Le Haut-Commissaire des Nations Unies aux droits de l’homme, Volker Türk, a exhorté mercredi 9 septembre le Conseil des droits de l’homme et la communauté internationale à reconnaître la gravité des crimes commis en République démocratique du Congo (RDC) et à intervenir pour mettre fin aux violences meurtrières qui déchirent l’est du pays depuis plusieurs décennies.
« Il est temps que ce Conseil et la communauté internationale agissent pour enrayer la violence, protéger les victimes et garantir la justice », a déclaré Volker Türk, appelant les États membres à soutenir efficacement la Commission d’enquête chargée de documenter les crimes et de préparer les fondements de la justice.

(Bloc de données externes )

(** ** Sorting floats on the grid *)






(** ** The cut points of [statistics.quantiles] *)




(** ** The value of a percentile *)












(** C10: every snapshot is returned, and it holds the first 20 entries of
    the log of recent requests (the newest ones) and the summaries of the
    first 20 sessions in order of insertion, so at most 20 of each, whatever
    the log and the session table hold. *)
Theorem C10_snapshot_lists_bounded (w : world) :
  exists snap,
    _get_metrics_copy w = Some snap
    /\ snap_recent_requests snap = take 20 (recent_requests (metrics w))
    /\ (length (snap_recent_requests snap) <= 20)%nat
    /\ snap_session_summary snap
       = map summary_of (take 20 (ODict.values (session_data w)))
    /\ (length (snap_session_summary snap) <= 20)%nat.
Proof.
  destruct (get_metrics_copy_total w) as [snap Hsnap].
  exists snap. split; [assumption|].
  unfold _get_metrics_copy in Hsnap. cbv zeta in Hsnap.
  destruct (_calc_percentiles (response_times (metrics w)) 95); [|discriminate].
  destruct (_calc_percentiles (response_times (metrics w)) 99); [|discriminate].
  injection Hsnap as <-. simpl.
  split; [reflexivity|]. split; [rewrite length_take; lia|].
  split; [reflexivity|]. rewrite length_map, length_take. lia.
Qed.

(** ** Dictionaries *)

Section ODictFacts.
Context {V : Type}.
Implicit Types d : list (string * V).

Lemma lookup_set_eq k v d : ODict.lookup k (ODict.set k v d) = Some v.
Proof.
  induction d as [|[k' v'] d IH]; simpl.
  - now rewrite String.eqb_refl.
  - destruct (String.eqb k k') eqn:E; simpl; rewrite ?String.eqb_refl, ?E; auto.
Qed.

Lemma lookup_set_ne k k' v d :
  k <> k' -> ODict.lookup k' (ODict.set k v d) = ODict.lookup k' d.
Proof.
  intros Hne. induction d as [|[k0 v0] d IH]; simpl.
  - destruct (String.eqb_spec k' k); [congruence|reflexivity].
  - destruct (String.eqb_spec k k0) as [->|]; simpl.
    + destruct (String.eqb_spec k' k0); [congruence|reflexivity].
    + now rewrite IH.
Qed.

Lemma entries_set_absent k v d :
  ODict.lookup k d = None -> ODict.entries k (ODict.set k v d) = 1%nat.
Proof.
  unfold ODict.entries. induction d as [|[k' v'] d IH]; simpl; intros H.
  - now rewrite String.eqb_refl.
  - destruct (String.eqb k k') eqn:E; [discriminate|].
    simpl. rewrite E. auto.
Qed.

Lemma entries_set_present k v d :
  ODict.lookup k d <> None -> ODict.entries k (ODict.set k v d) = ODict.entries k d.
Proof.
  unfold ODict.entries. induction d as [|[k' v'] d IH]; simpl; intros H.
  - congruence.
  - destruct (String.eqb k k') eqn:E; simpl.
    + now rewrite String.eqb_refl.
    + rewrite E. auto.
Qed.
End ODictFacts.

Lemma bump_lookup_eq k (d : gmap string Z) :
  bump k d !! k = Some (default 0 (d !! k) + 1).
Proof.
  unfold bump. rewrite lookup_insert_eq.
  destruct (d !! k) as [n|] eqn:E; [now rewrite E|].
  now rewrite lookup_insert_eq.
Qed.


(** What [record] leaves in the session of the peer. *)
Lemma record_session_lookup c d :
  exists s,
    ODict.lookup (rc_ip c) (record_session c d) = Some s
    /\ device_type s = rc_device c
    /\ last_path s = Some (rc_path c)
    /\ hit_count s
       = match ODict.lookup (rc_ip c) d with
         | Some s0 => hit_count s0 + 1
         | None => 1
         end.
Proof.
  unfold record_session, ODict.mem.
  destruct (ODict.lookup (rc_ip c) d) as [s0|] eqn:E.
  - rewrite E. rewrite lookup_set_eq. eexists. split; [reflexivity|]. now simpl.
  - rewrite lookup_set_eq. rewrite lookup_set_eq.
    eexists. split; [reflexivity|]. now simpl.
Qed.

(** ** The handler *)

Lemma active_clients_get_file fs path w :
  active_clients (metrics (fa_world (get_file fs path w)))
  = active_clients (metrics w).
Proof.
  unfold get_file. destruct (cached path w); [reflexivity|].
  destruct (fs (static_location path)); try reflexivity.
  simpl. now destruct (cache_enabled (metrics w)).
Qed.

Lemma active_clients_ensure_session ip sid now w :
  active_clients (metrics (snd (_ensure_session_for_ip ip sid now w)))
  = active_clients (metrics w).
Proof.
  unfold _ensure_session_for_ip.
  now destruct (ODict.lookup ip (session_data w)).
Qed.

(** Nothing in the [try] changes the counter of active clients. *)
Lemma active_clients_handle_try e w :
  active_clients (metrics (fst (handle_try e w))) = active_clients (metrics w).
Proof.
  unfold handle_try.
  destruct (env_recv e) as [req|]; [|reflexivity].
  destruct (String.eqb req ""); [reflexivity|].
  destruct (length _ <? 3)%nat; [reflexivity|].
  destruct (PyStr.split _) as [|m [|path [|proto [|]]]]; try reflexivity.
  set (p := if String.eqb path "/" then "/index.html" else path).
  pose proof (active_clients_ensure_session (env_ip e) (env_uuid e) (env_now e)
                (fa_world (get_file (env_fs e) p w))) as Hs.
  destruct (_ensure_session_for_ip _ _ _ _) as [sid w2]. simpl in Hs.
  destruct (env_send_ok e); simpl; rewrite Hs; apply active_clients_get_file.
Qed.

Lemma handle_client_unfold e w :
  handle_client e w
  = (leave (fst (handle_try e (enter w))),
     snd (handle_try e (enter w)) ++ [EvClose]).
Proof. unfold handle_client. now destruct (handle_try e (enter w)). Qed.

(** The counter is never negative after a handler: it starts at 0 and the
    decrement stops at 0. *)
Lemma active_clients_nonneg e w :
  0 <= active_clients (metrics (fst (handle_client e w))).
Proof. rewrite handle_client_unfold. simpl. lia. Qed.

(** C8: whatever the handler meets (a request it serves, a malformed
    request line, an empty read, an exception), the counter of active
    clients it leaves is the counter it found, a counter that is never
    negative. *)
Theorem C8_active_clients_restored (e : env) (w : world) :
  0 <= active_clients (metrics w) ->
  active_clients (metrics (fst (handle_client e w)))
  = active_clients (metrics w).
Proof.
  intros Hpos. rewrite handle_client_unfold. simpl.
  rewrite active_clients_handle_try. simpl. lia.
Qed.



(** ** Resolution of a path *)

(** C7: when the cache does not serve the path and the look-up on disk
    fails, [get_file] returns the 404 body with status 404 if the path is
    not found and the 500 body with status 500 if the file exists and
    cannot be read; in both cases the disk was looked up once and the cache
    is left as it was, so the path is not stored in it. *)
Theorem C7_failed_resolution_not_cached (fs : string -> fs_result)
    (path : string) (w : world) :
  cached path w = None ->
  fs (static_location path) = FsMissing
    \/ fs (static_location path) = FsUnreadable ->
  let a := get_file fs path w in
  (fs (static_location path) = FsMissing ->
   fa_body a = NOT_FOUND_BODY /\ fa_status a = 404)
  /\ (fs (static_location path) = FsUnreadable ->
      fa_body a = READ_ERROR_BODY /\ fa_status a = 500)
  /\ fa_events a = [EvDisk (static_location path)]
  /\ file_cache (fa_world a) = file_cache w
  /\ cached path (fa_world a) = None.
Proof.
  intros Hmiss Hfail a. subst a. unfold get_file. rewrite Hmiss.
  destruct Hfail as [-> | ->]; simpl;
    (split; [intros; try discriminate; now split|]);
    (split; [intros; try discriminate; now split|]);
    (split; [reflexivity|]); (split; [reflexivity|]); exact Hmiss.
Qed.

Lemma C7_failed_resolution_not_cached_witness :
  cached "/nothing.html" initial_world = None
  /\ (site (static_location "/nothing.html") = FsMissing
      \/ site (static_location "/nothing.html") = FsUnreadable)
  /\ fa_status (get_file site "/nothing.html" initial_world) = 404
  /\ file_cache (fa_world (get_file site "/nothing.html" initial_world))
     = file_cache initial_world.
Proof.
  assert (Hmiss : cached "/nothing.html" initial_world = None) by reflexivity.
  assert (Hfail : site (static_location "/nothing.html") = FsMissing
                  \/ site (static_location "/nothing.html") = FsUnreadable)
    by (left; reflexivity).
  split; [exact Hmiss|]. split; [exact Hfail|].
  pose proof (C7_failed_resolution_not_cached site "/nothing.html" initial_world
                Hmiss Hfail) as (H404 & _ & _ & Hcache & _).
  split; [apply H404; reflexivity|exact Hcache].
Defined.

Lemma get_file_miss fs path w :
  cached path w = None ->
  fa_events (get_file fs path w) = [EvDisk (static_location path)]
  /\ (forall body, fs (static_location path) = FsFile body ->
      fa_body (get_file fs path w) = body /\ fa_status (get_file fs path w) = 200).
Proof.
  intros Hmiss. unfold get_file. rewrite Hmiss.
  destruct (fs (static_location path)) as [| |body0]; simpl;
    (split; [reflexivity|]); intros body Hb; try discriminate.
  injection Hb as ->. now split.
Qed.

Cette déclaration intervient alors que de nombreux rapports des Nations Unies et d’ONG dénoncent des violations massives des droits humains en RDC.
Un rapport publié début septembre par l’ONU conclut que les rebelles du M23, les forces armées congolaises et d’autres groupes armés pourraient être responsables de crimes de guerre et de crimes contre l’humanité.
En juillet dernier, le M23 a été accusé d’avoir massacré plus de 300 civils, dont des femmes et des enfants, près du parc national des Virunga.
Ces violences s’ajoutent à une longue liste d’exactions recensées depuis des années dans l’est de la RDC, où les civils paient le prix le plus lourd d’un conflit alimenté par des intérêts géopolitiques et économiques.